Safe anytime-valid inference: from theory to implementation in psychiatry research
Classical statistical methods, such as p-values, are difficult for researchers to apply correctly. They for example do not allow drawing conclusions from a study early, or for extending a study with extra research groups that want to make their data available later.
- R.J. Turner
- 14 november 2023
- Thesis in Leiden Repository
Sadly, in practice this often leads to faulty application of statistics and subsequent invalidity of experiment conclusions.Partly because of the above, recently, interest in safe, anytime-valid inference (SAVI) with e-values has emerged.

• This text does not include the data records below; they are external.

(* ===== verification/ExportRun.v ===== *)
(** [rustflow_export/src/lib.rs]: the exporter from start to shutdown.

    The frames the capture yields while the exporter runs are an argument, one
    per turn of its loop, [None] where the capture timed out. *)

From Stdlib Require Import ZArith Lia Strings.Byte.
From stdpp Require Import base tactics numbers list.
From S2P Require Import Prelude Std Crates IpfixTypes Etherparse FlowCache Sampler FlowParse Meter ExportIpfix Exporter.
#[local] Open Scope Z_scope.

Definition check_interval : Z := from_secs 1.

Section run.
Context `{CR : Crates} `{CK : Clock} `{EP : Etherparse} `{WL : !Wall} `{SK : Socket}.

Record Running := mkRunning {
  world : World;
  exporter : Exporter;
  meter : Meter;
  last_check : Z;
}.

Definition set_reads (self : World) (reads : nat) : World :=
  mkWorld reads self.(wall_reads) self.(datagrams).

(** [meter.observe(&frame)], if there is one; [None] is a panic. *)
Definition observe_frame (world : World) (meter : Meter) (frame : option Frame) : option (World * Meter) :=
  match frame with
  | None => Some (world, meter)
  | Some frame =>
      '(reads, meter) ← observe (world.(reads), meter) frame;
      Some (set_reads world reads, meter)
  end.

(** [exporter.send(meter.take_due())], whose failure is logged. *)
Definition export_due (world : World) (exporter : Exporter) (meter : Meter) : World * Exporter * Meter :=
  let '((reads, meter), records) := take_due (world.(reads), meter) in
  let '((world, exporter), _) := send (set_reads world reads, exporter) records in
  (world, exporter, meter).

Definition refresh_templates (world : World) (exporter : Exporter) : World * Exporter :=
  let '(world, due) := should_send_template (world, exporter) in
  if due then
    let '((world, exporter), result) := send_templates (world, exporter) in
    match result with
    | inr _ => (world, exporter)
    | inl _ => (send_options_data (world, exporter)).1
    end
  else (world, exporter).

(** One turn of the loop. *)
Definition turn (self : Running) (frame : option Frame) : option Running :=
  '(world, meter) ← observe_frame self.(world) self.(meter) frame;
  let '(world, now) := world_now world in
  let tick := check_interval <=? duration_since now self.(last_check) in
  let '(world, exporter, meter) :=
    if tick || is_full meter then export_due world self.(exporter) meter
    else (world, self.(exporter), meter) in
  if tick then
    let '(world, exporter) := refresh_templates world exporter in
    let '(world, now) := world_now world in
    Some (mkRunning world exporter meter now)
  else Some (mkRunning world exporter meter self.(last_check)).

(** What happens before the loop: [inr] where the first messages cannot be
    sent, which ends the run. *)
Definition start (world : World) (args : ExportArgs) (link : Link) (collector_addr : SocketAddr)
    (local_port : Z) : Running + SendError :=
  let '(world, exporter) := Exporter_new world args collector_addr in
  let meter := Meter_new args link local_port exporter.(e_collector_addr) in
  let '((world, exporter), result) := send_templates (world, exporter) in
  match result with
  | inr e => inr e
  | inl _ =>
      let '((world, exporter), result) := send_options_data (world, exporter) in
      match result with
      | inr e => inr e
      | inl _ =>
          let '(world, now) := world_now world in
          inl (mkRunning world exporter meter now)
      end
  end.

(** The export of what is left. *)
Definition shutdown (self : Running) : Running :=
  let '(meter, records) := take_all self.(meter) in
  let '((world, exporter), _) := send (self.(world), self.(exporter)) records in
  mkRunning world exporter meter self.(last_check).

Fixpoint turns (self : Running) (frames : list (option Frame)) : option Running :=
  match frames with
  | [] => Some self
  | frame :: frames => self ← turn self frame; turns self frames
  end.

Definition run (world : World) (args : ExportArgs) (link : Link) (collector_addr : SocketAddr)
    (local_port : Z) (frames : list (option Frame)) : option (Running + SendError) :=
  match start world args link collector_addr local_port with
  | inr e => Some (inr e)
  | inl running => running ← turns running frames; Some (inl (shutdown running))
  end.
End run.

(** ** What it promises

    What a run of the exporter promises. *)

From S2P Require Import IERegistry InformationElement DataRecord IpfixEncoder ExporterFacts.
From S2P Require Packet Meter.
#[local] Abbreviation length := List.length.

Section within.
Context `{CR : Crates} `{CK : Clock} `{EP : Etherparse} `{WL : !Wall} `{SK : Socket}.

(** What the exporter may be left as by operations that send. *)
Definition sends (st st' : World * Exporter) : Prop :=
  exists ds, st'.1.(datagrams) = st.1.(datagrams) ++ ds /\ Forall (fun d => zlen d <= MAX_MESSAGE_SIZE) ds /\
    st'.2.(args) = st.2.(args) /\ fits_u 32 st'.2.(sequence_number).

Lemma sends_trans st1 st2 st3 : sends st1 st2 -> sends st2 st3 -> sends st1 st3.
Proof.
  intros (ds & E & Hd & Ha & _) (ds' & E' & Hd' & Ha' & Hs'). exists (ds ++ ds').
  split_and!; [by rewrite E', E, app_assoc|by apply Forall_app|by rewrite Ha', Ha|done].
Qed.

Lemma sends_refl w w' e : w'.(datagrams) = w.(datagrams) -> fits_u 32 e.(sequence_number) -> sends (w, e) (w', e).
Proof. intros E Hs. exists []. by rewrite app_nil_r. Qed.

Lemma sends_send w e records :
  fits_u 32 e.(sequence_number) -> clipped records -> sends (w, e) (send (w, e) records).1.
Proof. intros Hs Hc. pose proof (send_within w e records Hs Hc) as H. by destruct (send _ _).1. Qed.

Lemma sends_templates w e :
  fits_u 32 e.(sequence_number) -> sends (w, e) (send_templates (w, e)).1.
Proof.
  intros Hs. unfold send_templates, send_sets, utc_now, send_to. cbn [fst snd].
  set (d := IpfixPacket_encode _ _).
  assert (Hd : Forall (fun d => zlen d <= MAX_MESSAGE_SIZE) [d]).
  { constructor; [|constructor]. subst d. rewrite packet_size_eq. cbn [p_sets].
    destruct (mode (args e)), (sampling (args e)); by apply (bool_decide_unpack _); vm_compute. }
  destruct (send_outcome _ d); by exists [d].
Qed.

Lemma sends_options w e :
  fits_u 32 e.(sequence_number) -> sends (w, e) (send_options_data (w, e)).1.
Proof.
  intros Hs. unfold send_options_data. cbn [snd]. rewrite send_data_eq. set (d := IpfixPacket_encode _ _).
  assert (Hd : Forall (fun d => zlen d <= MAX_MESSAGE_SIZE) [d]).
  { constructor; [|constructor]. subst d. rewrite packet_size_eq. cbn [p_sets zsum foldr].
    rewrite set_bytes_size. unfold set_body. cbn [set_records fmap list_fmap concat]. rewrite app_nil_r.
    change (record_bytes (IpfixTypes.OptionsData ?r)) with (record_octets r).
    unfold OptionsData_to_data_record. rewrite new_record_octets, zlen_concat.
    destruct (sampling (args e)). by apply (bool_decide_unpack _); vm_compute. }
  destruct (send_outcome _ d); exists [d]; (split; [done|split; [done|split; [done|]]]); [done|].
  cbn. apply wrap_range. lia.
Qed.

Definition meter_clips (meter : Meter) : Prop :=
  match meter.(output) with
  | Output.Flows _ => True
  | Output.Packets clip_length pending =>
      clip_length <= 1024 /\ Forall (fun p => zlen p.(pd_section) <= 1024) pending
  end.

Lemma observe_clips reads meter frame reads' meter' :
  meter_clips meter -> observe (reads, meter) frame = Some (reads', meter') -> meter_clips meter'.
Proof.
  unfold observe, meter_clips. destruct (select _) as [s []]; cbn [negb]; [|by intros ? [= <- <-]].
  set (own := match parse _ _ with Some _ => _ | None => _ end). destruct own; [by intros ? [= <- <-]|].
  destruct (output meter) as [cache|clip pending].
  - destruct (parse _ _); [|by intros ? [= <- <-]]. cbn. destruct (update_flow _ _ _ _ _); [|done].
    by intros ? [= <- <-].
  - intros [Hc Hp] [= <- <-]. cbn. split; [done|]. apply Forall_app. split; [done|].
    constructor; [|constructor]. cbn. unfold zlen. rewrite length_take. lia.
Qed.

Lemma take_due_clips reads meter :
  meter_clips meter -> meter_clips (take_due (reads, meter)).1.2 /\ clipped (take_due (reads, meter)).2.
Proof.
  unfold take_due, meter_clips. destruct (output meter) as [cache|clip pending]; cbn.
  - done.
  - intros [Hc Hp]. by split; [split; [|constructor]|].
Qed.

Lemma take_all_clips meter : meter_clips meter -> clipped (take_all meter).2.
Proof.
  unfold take_all, meter_clips. destruct (output meter) as [cache|clip pending]; cbn.
  - done.
  - by intros [_ Hp].
Qed.

Definition run_ok (self : Running) : Prop :=
  Forall (fun d => zlen d <= MAX_MESSAGE_SIZE) self.(world).(datagrams) /\
  fits_u 32 self.(exporter).(sequence_number) /\ meter_clips self.(meter).

Lemma run_ok_sends w e w' e' meter last :
  Forall (fun d => zlen d <= MAX_MESSAGE_SIZE) w.(datagrams) -> sends (w, e) (w', e') ->
  meter_clips meter -> run_ok (mkRunning w' e' meter last).
Proof. intros Hw (ds & E & Hd & _ & Hs) Hm. cbn in *. split_and!; [cbn; rewrite E; by apply Forall_app|done|done]. Qed.

Lemma export_due_sends w e meter :
  fits_u 32 e.(sequence_number) -> meter_clips meter ->
  let '(w', e', meter') := export_due w e meter in sends (w, e) (w', e') /\ meter_clips meter'.
Proof.
  intros Hs Hm. unfold export_due. destruct (take_due_clips w.(reads) meter Hm) as [Hm' Hc].
  destruct (take_due _) as [[reads meter'] records]. cbn [fst snd] in *.
  pose proof (sends_send (set_reads w reads) e records Hs Hc) as H.
  destruct (send _ records) as [[w' e'] result]. cbn [fst] in H. split; [|done].
  eapply sends_trans; [|exact H]. by apply sends_refl.
Qed.

Lemma refresh_sends w e :
  fits_u 32 e.(sequence_number) ->
  let '(w', e') := refresh_templates w e in sends (w, e) (w', e').
Proof.
  intros Hs. unfold refresh_templates, should_send_template, world_now. cbn [instant_now].
  set (w1 := mkWorld _ _ _). assert (H0 : sends (w, e) (w1, e)) by by apply sends_refl.
  destruct (_ <=? _); [|done]. pose proof (sends_templates w1 e Hs) as H1.
  destruct (send_templates (w1, e)) as [[w2 e2] [[]|err]]; cbn [fst] in H1.
  - pose proof (sends_options w2 e2) as H2. destruct (send_options_data (w2, e2)) as [[w3 e3] r]. cbn [fst] in *.
    eapply sends_trans; [exact H0|]. eapply sends_trans; [exact H1|]. apply H2.
    by destruct H1 as (? & _ & _ & _ & H1).
  - exact (sends_trans _ _ _ H0 H1).
Qed.

Lemma turn_ok self frame self' : run_ok self -> turn self frame = Some self' -> run_ok self'.
Proof.
  intros (Hd & Hs & Hm). unfold turn.
  assert (Ho : forall w m, observe_frame self.(world) self.(meter) frame = Some (w, m) ->
    w.(datagrams) = self.(world).(datagrams) /\ meter_clips m).
  { intros w m. destruct frame as [frame|]; cbn [observe_frame]; [|by intros [= <- <-]].
    destruct (observe _ frame) as [[reads m']|] eqn:E; [|done]. cbn. intros [= <- <-].
    split; [done|by eapply observe_clips]. }
  destruct (observe_frame _ _ _) as [[w m]|]; [|done]. destruct (Ho w m eq_refl) as [Hw Hm']. clear Ho.
  cbn [mbind option_bind]. unfold world_now at 1. cbn [instant_now].
  set (w1 := mkWorld _ _ _). set (tick := check_interval <=? _).
  assert (H1 : sends (w1, self.(exporter)) (w1, self.(exporter))) by by apply sends_refl.
  assert (Hw1 : Forall (fun d => zlen d <= MAX_MESSAGE_SIZE) w1.(datagrams)) by (cbn; by rewrite Hw).
  pose proof (export_due_sends w1 self.(exporter) m Hs Hm') as He.
  destruct (if tick || is_full m then export_due _ _ _ else _) as [[w2 e2] m2] eqn:E2.
  assert (H2 : sends (w1, self.(exporter)) (w2, e2) /\ meter_clips m2).
  { destruct (tick || is_full m); [by rewrite E2 in He|]. by injection E2 as <- <- <-. }
  clear He E2. destruct H2 as [H2 Hm2]. destruct tick.
  - pose proof (refresh_sends w2 e2 ltac:(by destruct H2 as (? & _ & _ & _ & ?))) as H3.
    destruct (refresh_templates w2 e2) as [w3 e3]. cbn [world_now instant_now]. intros [= <-].
    eapply run_ok_sends; [exact Hw1| |done]. eapply sends_trans; [exact H2|]. eapply sends_trans; [exact H3|].
    apply sends_refl; [done|]. by destruct H3 as (? & _ & _ & _ & ?).
  - intros [= <-]. by eapply run_ok_sends.
Qed.

Lemma turns_ok frames : forall self self', run_ok self -> turns self frames = Some self' -> run_ok self'.
Proof.
  induction frames as [|frame frames IH]; intros self self' Hok; [by intros [= <-]|]. cbn.
  destruct (turn self frame) as [self1|] eqn:E; [|done]. apply IH. by eapply turn_ok.
Qed.

Lemma start_ok args link collector port running :
  args.(clip_length) <= 1024 ->
  start (mkWorld 0 0 []) args link collector port = inl running -> run_ok running.
Proof.
  intros Hc. unfold start, Exporter_new, world_now. cbn [instant_now fst snd Exporter.reads].
  set (w := mkWorld _ _ _). set (e := mkExporter _ _ _ _).
  assert (Hs : fits_u 32 e.(sequence_number)) by done. pose proof (sends_templates w e Hs) as H1.
  destruct (send_templates (w, e)) as [[w2 e2] [[]|err]]; [|done]. cbn [fst] in H1.
  pose proof (sends_options w2 e2 ltac:(by destruct H1 as (? & _ & _ & _ & ?))) as H2.
  destruct (send_options_data (w2, e2)) as [[w3 e3] [[]|err]]; [|done]. cbn [fst] in H2. intros [= <-].
  eapply (run_ok_sends w e); [constructor| |].
  - eapply sends_trans; [exact H1|]. eapply sends_trans; [exact H2|]. apply sends_refl; [done|].
    by destruct H2 as (? & _ & _ & _ & ?).
  - unfold meter_clips, Meter_new. by destruct (mode args); cbn.
Qed.

(** C3: Whatever the capture yields and whichever sends fail, from start to
    shutdown, no datagram is larger than the 1400 octets that fit an Ethernet
    frame, the templates and options included. *)
Theorem run_within_mtu args link collector port frames running :
  args.(clip_length) <= 1024 ->
  run (mkWorld 0 0 []) args link collector port frames = Some (inl running) ->
  Forall (fun d => zlen d <= MAX_MESSAGE_SIZE) running.(world).(datagrams).
Proof.
  intros Hc. unfold run. destruct (start _ _ _ _ _) as [running0|] eqn:E0; [|done].
  pose proof (start_ok _ _ _ _ _ Hc E0) as H0. destruct (turns running0 frames) as [running1|] eqn:E1; [|done].
  destruct (turns_ok _ _ _ H0 E1) as (Hd & Hs & Hm). cbn. intros [= <-].
  unfold shutdown. pose proof (take_all_clips _ Hm) as Hcl. destruct (take_all _) as [m records]. cbn [snd] in Hcl.
  pose proof (sends_send running1.(world) running1.(exporter) records Hs Hcl) as (ds & E & Hds & _).
  destruct (send _ records) as [[w e] r]. cbn in *. rewrite E. by apply Forall_app.
Qed.
End within.

Section samples.
#[local] Instance sample_crates : Crates := crates_std.
#[local] Instance sample_etherparse : Etherparse := Packet.mini.
#[local] Instance sample_clock : Clock := fun n => 1000 * Z.of_nat n.
#[local] Instance sample_wall : Wall := fun n => IpfixEncoder.sample_time.
#[local] Instance sample_socket : Socket := {| SendError := unit; send_outcome n d := None |}.

Definition sample_args : ExportArgs := mkArgs Mode.Packet 1024 1 60 15 16 300 1.
Definition sample_frames : list (option Frame) :=
  replicate 5 (Some (mkFrame (replicate 600 x00) 600 IpfixEncoder.sample_time)).

Definition sample_run : option (Running + SendError) :=
  run (mkWorld 0 0 []) sample_args Link.Ethernet (mkSocketAddr (V4 1) 4739) 1000 sample_frames.

(** Templates, options, and five sections of 600 octets, two to a message. *)
Lemma run_within_mtu_witness :
  exists running, sample_run = Some (inl running) /\
    (zlen <$> running.(world).(datagrams)) = [74; 38; 1230; 1230; 625] /\
    Forall (fun d => zlen d <= MAX_MESSAGE_SIZE) running.(world).(datagrams).
Proof.
  assert (Hb : match sample_run with
    | Some (inl r) => bool_decide ((zlen <$> r.(world).(datagrams)) = [74; 38; 1230; 1230; 625])
    | _ => false end = true) by (vm_compute; reflexivity).
  destruct sample_run as [[r|]|] eqn:E; [|done|done]. exists r. split; [done|].
  split; [exact (bool_decide_eq_true_1 _ Hb)|].
  exact (run_within_mtu sample_args Link.Ethernet (mkSocketAddr (V4 1) 4739) 1000 sample_frames r ltac:(cbn; lia) E).
Defined.
End samples.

This framework offers the same functionality as classical statistics, but also provides researchers with plenty of flexibility, for example through enabling early stopping and effect estimation at any time, extending a study in hindsight, and analyzing data located across multiple hospitals. In this thesis, this theory is further developed for performing SAVI in scenarios applicable to healthcare, specifically for several use-cases in psychiatry. It is explored how one could set up real-time psychiatry research in practice in an automated manner, combining text mining with network analysis techniques for data preparation and exploration and then confirming hypotheses with SAVI. Through this, the work in this thesis contributes to an environment where continuous learning from routinely collected healthcare data for better personalized recommendations is the new standard.